Much of what occurs in our minds never reaches conscious awareness. We go about our daily lives with priority concerns overriding smaller wheels that turn in cogitation, slowly rolling over in the depths of our minds. Then, inevitably, we experience moments when the subconscious sum of our thoughts and feelings seem suddenly to reveal themselves to us. Usually these revelatory moments are connected to critical life changes: childbirth, breakups, the death of a loved one. In the case of Chicago artist Joe Conlon, it was the knowledge of his own imminent death. While art about the experience of surviving HIV has in recent years fallen out of mode, Conlon lived with the disease for twenty years, a long time for revelation. During the last five years of his life he made the work that appears in "101 Talismans for a Happy Death," an exhibition of video and photography up now at the West Loop's Aron Packer Gallery. Conlon's video reminds me of the work of UIC grad team Death By Design, whose art co-opts horror films, and Conlon's images also keep one foot squarely planted in high camp. But there's an added weight here, a use of these images as meditations on a single, intensely real mantra for their maker. Death rears up in a display of the full range of dramaturgy, from comedy to tragedy and everything in between. Corpses litter his imagery, thin lines of blood dripping from mouths, head wounds. They're suicides, murders, bodies fallen in odd poses, clean-looking and with saturated colors that seem to poke fun at their final rest. While there's still enough gore and eerie atmospherics to compete with even the most garish noir, his work keeps its sense of humor, reveling in the play of death. It's all a kind of gallows humor, an attempt to alleviate the sting of mortality by facing it with a grin, a smirk, and a reluctant acceptance of what must come. Conlon manages it admirably.

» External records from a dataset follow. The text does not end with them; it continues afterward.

Lemma net_parse_cidr_valid s p m : net_parse_cidr s = Some (CIDR4 p m) → valid_prefix p.
Proof.
  unfold net_parse_cidr. destruct (last_slash s) as [[a [|c b]]|]; [done| |done].
  intros (bits & Hb & Hs)%bind_Some. apply scan_digits_nonneg in Hb; [|done].
  destruct (parse_addr a) as [addr|] eqn:Ea.
  - apply parse_addr_valid in Ea. destruct (Z.leb_spec bits 32); [|done]. by simplify_eq.
  - apply bind_Some in Hs as (ip & Hip & Hs). destruct (Z.leb_spec bits 128); [|done].
    destruct (to4 ip) as [addr|] eqn:E4; [|done]. destruct (Z.leb_spec 96 bits); [|done]. simplify_eq.
    split; cbn; [|lia]. unfold parse_ip6 in Hip. destruct (addr_syntax a); [|done].
    destruct (_ && _); [|done]. apply parse_ipv6_bytes in Hip. by eapply to4_valid.
Qed.

Lemma parse_cidr_Some s p : parse_cidr s = Some p ↔ ∃ m, net_parse_cidr s = Some (CIDR4 p m).
Proof.
  unfold parse_cidr. destruct (net_parse_cidr s) as [[q m|]|]; cbn; naive_solver.
Qed.

Lemma parse_cidr_valid s p : parse_cidr s = Some p → valid_prefix p.
Proof. intros [m Hm]%parse_cidr_Some. by eapply net_parse_cidr_valid. Qed.

(** The dotted texts of addresses and prefixes. *)
Definition dotted_byte (c : ascii) : bool := is_digit c || contains_byte "./" c.

Lemma digits_dotted s : sall is_digit s = true → sall dotted_byte s = true.
Proof. apply sall_mono. intros c Hc. unfold dotted_byte. by rewrite Hc. Qed.

Lemma addr_string_digits a : valid_addr a → ∃ o0 o1 o2 o3,
  Forall (fun s => sall is_digit s = true) [o0; o1; o2; o3]
  ∧ addr_string a = o0 +:+ "." +:+ o1 +:+ "." +:+ o2 +:+ "." +:+ o3.
Proof.
  intros Ha. pose proof (octet_range a 0 ltac:(lia)). pose proof (octet_range a 1 ltac:(lia)).
  pose proof (octet_range a 2 ltac:(lia)). pose proof (octet_range a 3 ltac:(lia)).
  exists (itoa (octet a 0)), (itoa (octet a 1)), (itoa (octet a 2)), (itoa (octet a 3)).
  split; [|done]. rewrite !itoa_nonneg by lia.
  repeat first [apply Forall_cons_2; [apply format_uint_digits; lia|]|apply Forall_nil_2].
Qed.

Lemma dotted_inert s : sall dotted_byte s = true → sall inert_byte s = true.
Proof.
  apply sall_mono. intros c Hc.
  assert (negb (dotted_byte c) || inert_byte c = true) as Hi by (clear; revert c; apply byte_cases; by vm_compute).
  by rewrite Hc in Hi.
Qed.

Lemma addr_string_no_slash a : valid_addr a → contains_byte (addr_string a) "/" = false.
Proof.
  intros (o0&o1&o2&o3&Hd&->)%addr_string_digits. rewrite !Forall_cons_iff in Hd. destruct Hd as (?&?&?&?&_).
  assert (∀ s t, sall is_digit s = true → contains_byte t "/" = false → contains_byte (s +:+ t) "/" = false) as Hs.
  { intros s t Hs Ht. induction s as [|c s IH]; [by rewrite app_nil_l_s|]. rewrite app_cons_s. cbn [sall] in Hs.
    apply andb_true_iff in Hs as [Hc Hs]. unfold contains_byte in *. cbn [sany].
    destruct (Ascii.eqb_spec "/" c) as [<-|]; [done|]. by apply IH. }
  rewrite <- (app_nil_r_s o3). repeat (apply Hs; [done|]; try (rewrite app_cons_s, app_nil_l_s; unfold contains_byte; cbn [sany]; fold (contains_byte))); done.
Qed.

Lemma last_slash_none s : contains_byte s "/" = false → last_slash s = None.
Proof.
  unfold contains_byte. induction s as [|c s IH]; cbn [sany last_slash]; [done|].
  intros [Hc Hs]%orb_false_iff. rewrite IH by done. rewrite Ascii.eqb_sym in Hc. by rewrite Hc.
Qed.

In the same building as Aron Packer at the Walsh Gallery is Indonesian artist Heri Doni's "Civilization Oddness." The artist's first solo in the States, curated by Jim Supangkat, makes for an interesting counterpoint to Conlon's work through its use of cartoons as a substantive inspirational subject, with Supangkat pointing out how "cartoon characters, although crushed to smithereens, never die." Doni fuses the logic of cartoons with the traditions of Javanese puppet-making to create depictions of imagined realities that invite absurdity, a strategy the artist employs to spur "complicit laughter to realize art as a vehicle of social critique." Facing the social ills of the modern world requires a sense of humor for us all.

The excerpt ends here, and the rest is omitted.